Los días que corren son álgidos y requieren de un constante ejercicio de razón y de mesura. Si todos estamos en una cárcel de un millón de kilómetros cuadrados, si tenemos todos a Venezuela por cárcel, también tenemos a Venezuela por campo minado.

El régimen de la secta –porque como bien se ha dicho, a Venezuela no la gobierna un partido ni una ideología: a Venezuela la gobierna una secta– es, técnicamente, un gobierno fallido. Sus miembros sufren, a un nivel nunca visto en nuestra historia, de un mal llamado ‘‘disociación’’: no son capaces de verse en el espejo que ellos mismos han empañado; y cuando se ven allí no se reconocen; no son capaces de ver lo que han perdido y que es ya irrecuperable: a la vez el pueblo que los apoyaba, engañado, y la dignidad que apenas tuvieron. En su enfermedad disociativa creen que gobiernan cuando en verdad constituyen un cuerpo cerebralmente muerto, que se mantiene en vida gracias al apoyo de una máquina externa: un respirador de fuego y órganos letales.

Lamentablemente para todos los venezolanos ese respirador que mantiene artificialmente vivo al gobierno en su terapia intensiva es la Fuerza Armada. Ya va siendo hora de que algún signo creíble proceda de sus adentros. De lo contrario, la cantaleta de los líderes democráticos que se encargan de decirnos que no es toda ella apoya a la secta, sino una minoría –que ya ha asesinado a 100 venezolanos en 90 días de protestas– se irá desmoronando, como tantas otras credibilidades inestables.

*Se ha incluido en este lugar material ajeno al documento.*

(* ===== verification/Orchestrator.v ===== *)
(** * Run orchestrator

    The class [Experiment_Per_Cycle_Analysis] of
    [src/oscillator_classification/multi_sim_analysis.py] around the
    summarizer: the generation-boundary filter ([by_gen_filter],
    [per_gen_data_format]), the grouping by [(sim_id, org)] of
    [loop_through_sims], and the output file ([__init__], [create_csv],
    [append_data]).  The file system is an explicit state: the output
    path holds nothing, a directory or a CSV file (a list of lines).  The
    loop is defined and proved for any per-series analysis (a Section
    variable), and instantiated with [run_classifacation_algorithm].
    Repeated invocations of the script on one path are a sequence of
    runs threading the file ([run_seq]). *)

From Stdlib Require Import String ZArith QArith List Bool Lia Permutation Sorted.
From S2P Require Import Prelude Summary.
Import ListNotations.
Import Summary.
Local Open Scope nat_scope.

Module Orchestrator.

(** ** Generation boundaries *)

(** A row of the parameter file (the two columns the code reads). *)
Record param_row : Type := ParamRow {
  krat_reproduction_freq_per_x_cycles : Z;
  snake_reproduction_freq_per_x_cycles : Z
}.

(** [Series.max()] of an integer column: NaN ([None]) when empty. *)
Definition col_max (l : list Z) : option Z :=
  match l with [] => None | a :: t => Some (fold_left Z.max t a) end.

(** [row['cycle'] % freq == 0], false when the frequency is NaN.  The
    frequency is the numpy integer returned by [max()], and numpy's
    remainder by 0 is 0, so a zero frequency keeps every row. *)
Definition cycle_divisible (freq : option Z) (c : Z) : bool :=
  match freq with
  | Some k => if (k =? 0)%Z then true else (c mod k =? 0)%Z
  | None => false
  end.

Por ahora debemos reconocer lo inevitable: por primera vez en la historia de Venezuela la nación no se reconoce en su fuerza armada. Esto también lo han logrado. Era casi imposible en un país erigido sobre la mitología militar de la emancipación: la nación venezolana se ha divorciado, me temo que para siempre, de su ejército. Y esto, que la nación no se reconozca en lo que debería ser el espejo de su pueblo delegado para ejercer la fuerza bajo el imperio de la ley, es lo peor que le puede ocurrir a un ejército. Es –literalmente– su liquidación simbólica, una derrota mucho peor que cualquier fracaso militar.

Allí estamos. Pero que no cambie el tercio. Toro al caballo: hay que seguir empujando, riñón adentro, contra el peto de la represión.

Porque también estamos en este abismo: la única institución con legitimidad política, la Asamblea Nacional, procederá a organizar un plebiscito, sancionado fuera de la institucionalidad prostituida; procederá a renovar autoridades judiciales y electorales, etc. Habiendo el pueblo desconocido la infamia, Venezuela camina hacia la existencia de dos institucionalidades paralelas: una republicana, cuya sanción procede de la legitimidad, frente a otra dictatorial cuya sanción procede de la ley ultrajada por ella misma, que sobrevive desde su lecho de muerte.

Que sólo cambie, pues, el tercio para evitarlo, si aún es posible. Que sólo triunfe el bravo pueblo con la fuerza de la ley. De lo contrario, la noche de todos será más oscura, el dolor más álgido, la cárcel más profunda, la libertad un espejismo inalcanzable.